Here is a sample pipeline using GitLab CI and if you are new to it, you can refer the docs here. Also, you might want to look at how to define GitLab CI/CD environment variables here
This pipeline might look complicated at first glance, but most of it related to configuring access for deploying to GCP and configure GitLab’s Docker-in-Docker support to cache artifacts between builds. What is important to note is that we use Skaffold to do all the builds and deployments.
stages:
# The name of the pipeline stage
- my-stage
# The name of the job
my-job:
# The image to be used as the base for this job
image:
name: gcr.io/k8s-skaffold/skaffold:v1.15.0
# Pipeline tags (if you have specified tags to your GitLab Runner)
tags:
- development
stage: my-stage
retry: 2
script:
# Logging in to our gcp account using the service account key (specified in GITLAB variables)
- echo "$GCP_DEV_SERVICE_KEY" > gcloud-service-key.json
- gcloud auth activate-service-account --key-file gcloud-service-key.json
# Specifying the project, zone, cluster to deploy our application in.
- gcloud config set project $PROJECT_DEV_NAME
- gcloud config set compute/zone $PROJECT_DEV_REGION
- gcloud container clusters get-credentials $CLUSTER_DEV_NAME
- kubectl config get-contexts
# Pass in all the environment variables to be passed to skaffold during build and deployment with all the args as documented in https://skaffold.dev/docs/references/cli/ (in our case our cluster context, env vars, namespace and some labels)

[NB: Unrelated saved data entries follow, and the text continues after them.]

(** * BierDopje provider of subliminal: a shallow embedding

    Source: [subliminal/providers/bierdopje.py].

    The provider talks to a remote service through an HTTP session, parses
    XML answers with [xml.etree.ElementTree], picks a show id, builds
    candidate subtitle records, scores them against a video and downloads
    the text of a candidate.

    Python values are embedded as follows.
    - [int] is [Z]; a value that may be [None] is an [option].
    - text is [string]; the payload of a response is a list of bytes.
    - an exception is a constructor of [exn]; a method that may raise
      returns a [Result]; a method that also talks to the network is a
      state transformer over [World], which records every request issued.
    - the collaborators that live outside the module (the XML parser, the
      encoding detector, the codec registry, the subtitle validator, the
      filename guesser with the generic guess matcher, [urllib.quote],
      the lowercasing of text and the remote service itself) are variables
      of the sections that use them. *)

From Stdlib Require Import ZArith Lia Ascii String List.
From stdpp Require Import base option list strings pretty gmap.

Local Open Scope string_scope.
Local Open Scope Z_scope.

(** ** Python built-ins used by the module *)

Module Py.

(** [str.lower] on ASCII text, for running the provider on scripted
    answers; the provider itself is stated for any lowercasing. *)
Definition lower_char (c : ascii) : ascii :=
  let n := nat_of_ascii c in
  if ((65 <=? n) && (n <=? 90))%nat then ascii_of_nat (n + 32) else c.
(** * GWAS Trait Extraction Viewer: completeness scorer and citation tally

    A shallow embedding of the computed behaviour of
    [streamlit_app/streamlit_app.py]: the three inline copies of the trait
    completeness scorer ([render_document_selector], [page_extracted_traits],
    [page_analytics]), the trait display cards, and the citation source
    tally, together with the properties the specification states about them.

    Modelling conventions.
    - A Python [str] is a [string] of bytes; [upper] and [lower] act on the
      ASCII letters and leave every other byte alone, which is what Python
      does on ASCII text.
    - A cell of the trait row and a decoded JSON value are both a [pyval].
      [str()] of [None], booleans, integers and strings is computed; [str()]
      of floats, lists and dicts, and [json.loads] itself, are library code
      and are taken from a [PyRuntime].
    - A Python [float] is modelled by the exact rational it approximates
      (there is no NaN), so percentages are exact in [Q].
    - An exception is a value of [exn]; code that may raise returns a
      [result]. *)

From Stdlib Require Import QArith Lia.
From Stdlib Require Import Strings.String Strings.Ascii Numbers.DecimalString.
From stdpp Require Import gmap strings list fin_maps sorting.

Set Warnings "-register-all".
Local Open Scope string_scope.

(** ** Python string primitives *)

Module Str.

Definition dquote : ascii := "034"%char.
Definition squote : ascii := "039"%char.

(** [s.upper()] and [s.lower()], byte by byte. *)
Definition upper_char (c : ascii) : ascii :=
  let n := nat_of_ascii c in
  if (97 <=? n)%nat && (n <=? 122)%nat then ascii_of_nat (n - 32) else c.

Definition lower_char (c : ascii) : ascii :=
  let n := nat_of_ascii c in
  if (65 <=? n)%nat && (n <=? 90)%nat then ascii_of_nat (n + 32) else c.

Fixpoint map (f : ascii -> ascii) (s : string) : string :=
  match s with
  | EmptyString => EmptyString
  | String c s' => String (f c) (map f s')
  end.

Definition upper : string -> string := map upper_char.
Definition lower : string -> string := map lower_char.

(** [bool(s)]: a string is true when it is not empty. *)
Definition truthy (s : string) : bool :=
  match s with EmptyString => false | String _ _ => true end.
(** * BitNet.cpp application: model registry and inference orchestration

    A shallow embedding of [config.py], [model_manager.py] and
    [inference.py], and the properties of the registry, the process
    orchestrator and the chat formatter that are stated about them.

    Python values are modelled as follows.
    - [str] is [string]; a character is one code point below 256.
    - [int] is [Z].
    - a [dict] keyed by strings is a [gmap string _]; equality of dicts
      ignores insertion order, and so does equality of [gmap]s.
    - an exception is a value of [PyExc]; a call that can raise returns a
      [result].
    - the file system, the clock, the environment and child processes are
      read from a [World]; what the program does to them is recorded as
      a list of [Event]s. *)

From Stdlib Require Import ZArith Ascii String List Bool Lia.
From Stdlib Require Import DecimalString.
From stdpp Require Import base option list gmap strings.

Local Open Scope string_scope.
Local Open Scope list_scope.
Local Open Scope Z_scope.

(** ** Python string primitives *)

Module PyStr.

(** The characters that string literals of the sources write with an
    escape. *)
Definition LF : string := String (ascii_of_nat 10) EmptyString.
Definition DQUOTE : string := String (ascii_of_nat 34) EmptyString.

(** [len(s)] *)
Definition len (s : string) : nat := String.length s.

(** [str(n)] for an [int]. *)
Definition str_int (n : Z) : string := NilZero.string_of_int (Z.to_int n).

(** [sep.join(l)] with the empty separator. *)
Fixpoint join (l : list string) : string :=
  match l with
  | [] => EmptyString
  | s :: l' => s +:+ join l'
  end.

(** [s.startswith(p)], returning what follows the prefix. *)
Fixpoint strip_prefix (p s : string) : option string :=
  match p, s with
  | EmptyString, _ => Some s
  | String a p', String b s' =>
      if Ascii.eqb a b then strip_prefix p' s' else None
  | String _ _, EmptyString => None
  end.

Definition startswith (s p : string) : bool :=
  match strip_prefix p s with Some _ => true | None => false end.

(** [s.partition(sep)] at the first (leftmost) occurrence of [sep]:
    the text before it and the text after it, [None] when [sep] does
    not occur. *)
Fixpoint partition (sep s : string) : option (string * string) :=
  match strip_prefix sep s with
  | Some rest => Some (EmptyString, rest)
  | None =>
      match s with
      | EmptyString => None
      | String c s' =>
          match partition sep s' with
          | Some (before, after) => Some (String c before, after)
          | None => None
          end
      end
  end.

(** [sub in s] *)
Definition contains (sub s : string) : bool :=
  match partition sub s with Some _ => true | None => false end.

(** [s.endswith(suffix)] *)
Definition endswith (s suffix : string) : bool :=
  startswith (String.rev s) (String.rev suffix).

(** [s.split(sep)] for a non-empty [sep]: cut at the leftmost
    occurrence, then go on in what follows it.  Every cut consumes at
    least one character, so [len s] rounds are enough. *)
Fixpoint split_rounds (rounds : nat) (sep s : string) : list string :=
  match partition sep s with
  | None => [s]
  | Some (before, after) =>
      match rounds with
      | O => [s]
      | S r => before :: split_rounds r sep after
      end
  end.

(** [s[n:]] *)
Fixpoint slice_from (n : nat) (s : string) : string :=
  match n, s with
  | O, _ => s
  | S n', String _ s' => slice_from n' s'
  | S _, EmptyString => EmptyString
  end.

(** [str.isspace] on one character, for code points below 256:
    TAB, LF, VT, FF, CR, FS, GS, RS, US, SPACE, NEL and NBSP. *)
Definition isspace (c : ascii) : bool :=
  let n := nat_of_ascii c in
  ((9 <=? n) && (n <=? 13) || (28 <=? n) && (n <=? 32)
   || (n =? 133) || (n =? 160))%nat.

(** [s.lstrip()] *)
Fixpoint lstrip (s : string) : string :=
  match s with
  | EmptyString => EmptyString
  | String c s' => if isspace c then lstrip s' else s
  end.

(** [s.rstrip()] *)
Fixpoint rstrip (s : string) : string :=
  match s with
  | EmptyString => EmptyString
  | String c s' =>
      match rstrip s' with
      | EmptyString => if isspace c then EmptyString else String c EmptyString
      | t => String c t
      end
  end.

(** [s.strip()] *)
Definition strip (s : string) : string := rstrip (lstrip s).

- DOCKER_HOST="$DIND_DEV" NPM_REGISTRY="$NPM_REGISTRY_DEV" NPM_TOKEN="$NPM_TOKEN_DEV" skaffold run --kube-context $CLUSTER_DEV_CONTEXT -n default -l skaffold.dev/run-id=deploydep -p dev-svc --status-check
only:
# Run this only for changes in the main branch
refs:
- main
So, ultimately our GitLab CI pipeline does not know anything about the helm charts or build strategy or any deployment methods and relies completely on skaffold to do the job for us.
This works equally well irrespective of whether you choose the Docker Executor or the Kubernetes Executor and would require very little changes between the two.

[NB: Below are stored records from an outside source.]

Lemma while_running_S fuel x start_time w :
  while_running pickle_dumps pickle_loads time_at is_set_at upgrade_history
    search_data (S fuel) x start_time w
  = if is_set_at (event_reads w)
    then (inr (Some tt),
          {| redis := redis w; clock_reads := clock_reads w;
             event_reads := S (event_reads w); waits := waits w |})
    else
      match loop_body pickle_dumps pickle_loads time_at is_set_at
              upgrade_history search_data x start_time
              {| redis := redis w; clock_reads := clock_reads w;
                 event_reads := S (event_reads w); waits := waits w |} with
      | (inl e, w') => (inl e, w')
      | (inr None, w') => (inr (Some tt), w')
      | (inr (Some (x', start_time')), w') =>
          while_running pickle_dumps pickle_loads time_at is_set_at
            upgrade_history search_data fuel x' start_time' w'
      end.
Proof.
  simpl. unfold mbind, ST_bind, is_set. simpl.
  destruct (is_set_at (event_reads w)); [done|].
  destruct (loop_body _ _ _ _ _ _ _ _ _) as [[e|[[x' st']|]] w']; done.
Qed.

Lemma on_redis_world {A} (m : ST Redis.db A) w :
  clock_reads (on_redis m w).2 = clock_reads w ∧
  event_reads (on_redis m w).2 = event_reads w ∧
  waits (on_redis m w).2 = waits w.
Proof. unfold on_redis. by destruct (m (redis w)). Qed.

Lemma refresh_queries_world queries w :
  clock_reads (refresh_queries pickle_dumps pickle_loads is_set_at search_data
                 queries w).2 = clock_reads w ∧
  waits (refresh_queries pickle_dumps pickle_loads is_set_at search_data
           queries w).2 = waits w ∧
  (event_reads w ≤ event_reads (refresh_queries pickle_dumps pickle_loads
                                  is_set_at search_data queries w).2)%nat.
Proof.
  revert w. induction queries as [|query rest IH]; intros w; [done|].
  rewrite refresh_queries_cons.
  destruct (update _ _ _ _) as [[e|u] r]; [done|].
  destruct (is_set_at (event_reads w)); [simpl; auto with lia|].
  destruct (IH {| redis := r; clock_reads := clock_reads w;
                  event_reads := S (event_reads w); waits := waits w |})
    as (Hc & Hw & He). simpl in *. auto with lia.
Qed.

(** An [update] that raises has written nothing. *)
Lemma update_raises_unchanged d r e r' :
  update pickle_dumps pickle_loads d r = (inl e, r') → r' = r.
Proof.
  destruct ((make_key (sd_query d)).1) as [e0|key] eqn:Hk.
  - rewrite (update_raise _ _ _ e0) by done. by intros [= _ <-].
  - rewrite (update_eq _ _ _ key) by done.
    destruct (Redis.strings r !! key) as [[|b0 b]|]; try by intros [= _ <-].
    destruct (pickle_loads (b0 :: b)); [by intros [= _ <-]|done].
Qed.
(** * Verification of the board core of sudoku-solver-lib (board.rs)

    Shallow embedding of [Board] and [BoardData] from
    src/sudoku-solver-lib/src/board.rs.  A Rust panic (out-of-range
    indexing, a failed [assert!]) is modelled as [None] in the option
    monad; every mutating operation of [Board] is a function from the
    per-cell grid to an optional [(result, new grid)] pair.

    The supporting modules value_mask.rs, cell_utility.rs,
    candidate_index.rs, house.rs, constraint.rs, logic_result.rs and
    math.rs are not part of the sources at hand: their definitions below
    are modelled from the spec and marked as such. *)

From stdpp Require Import base list gmap sorting strings pretty.
From Stdlib Require Import ZArith.

(* ------------------------------------------------------------------ *)
(** ** ValueMask *)

(** Modelled from the spec: value_mask.rs is missing.  "bitset of width =
    puzzle size, plus one solved bit/flag"; value [v] (in 1..=size) is
    bit [v - 1]. *)
Record ValueMask := mkValueMask { vm_bits : Z; vm_solved : bool }.

#[global] Instance ValueMask_eq_dec : EqDecision ValueMask.
Proof. solve_decision. Defined.

(** Modelled from the spec: the single bit of value [v]. *)
Definition value_bit (v : nat) : Z := Z.shiftl 1 (Z.of_nat v - 1).

(** Modelled from the spec: [ValueMask::from_all_values(size)]. *)
Definition from_all_values (size : nat) : ValueMask :=
  mkValueMask (Z.shiftl 1 (Z.of_nat size) - 1) false.

(** Modelled from the spec: [ValueMask::has]. *)
Definition has (m : ValueMask) (v : nat) : bool :=
  Z.testbit (vm_bits m) (Z.of_nat v - 1).

(** Modelled from the spec: [ValueMask::without] clears one value bit. *)
Definition without (m : ValueMask) (v : nat) : ValueMask :=
  mkValueMask (Z.land (vm_bits m) (Z.lnot (value_bit v))) (vm_solved m).

(** Modelled from the spec: [ValueMask::with_only] keeps just one value. *)
Definition with_only (m : ValueMask) (v : nat) : ValueMask :=
  mkValueMask (value_bit v) (vm_solved m).

(** Modelled from the spec: [ValueMask::solved] sets the solved flag. *)
Definition solved (m : ValueMask) : ValueMask :=
  mkValueMask (vm_bits m) true.

(** Modelled from the spec: [ValueMask::is_solved]. *)
Definition is_solved (m : ValueMask) : bool := vm_solved m.

(** Modelled from the spec: [ValueMask::is_empty]: no value bit left. *)
Definition is_empty (m : ValueMask) : bool := Z.eqb (vm_bits m) 0.

(* ------------------------------------------------------------------ *)
(** ** CellUtility, CellIndex, CandidateIndex *)

(** Modelled from the spec: cells are row-major, [CellUtility::cell]. *)
Definition cu_cell (size row col : nat) : nat := row * size + col.

(** Modelled from the spec: [CellUtility::candidate]; a candidate is the
    pair (cell, value in 1..=size), numbered densely. *)
Definition cu_candidate (size cell val : nat) : nat := cell * size + (val - 1).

While GitLab supports many executors (including Docker, Kubernetes, etc.) as documented here, we are working with Kubernetes executor here since it is vendor-agnostic, has the ability to auto-scale up/down, private (if you deploy the Runner in your Kubernetes cluster) and also is well supported for the forseeable future.
NOTE: If you are running Skaffold using the Kubernetes executor, make sure that you are running the runner with appropriate permissions or pod security policies. If you are running using DIND, it requires access to the Docker socket and being in privileged mode which might actually tend to be insecure. An alternative can be to use kaniko, buildkit or other custom builders like Buildah for building the image.
Step 10: That’s all folks
If all went well so far, you can try pushing a commit and see your pipeline running, picking up the changes, building and pushing the image and also deploying the same.
Hope this post was informative. Good luck with your journey with Skaffold.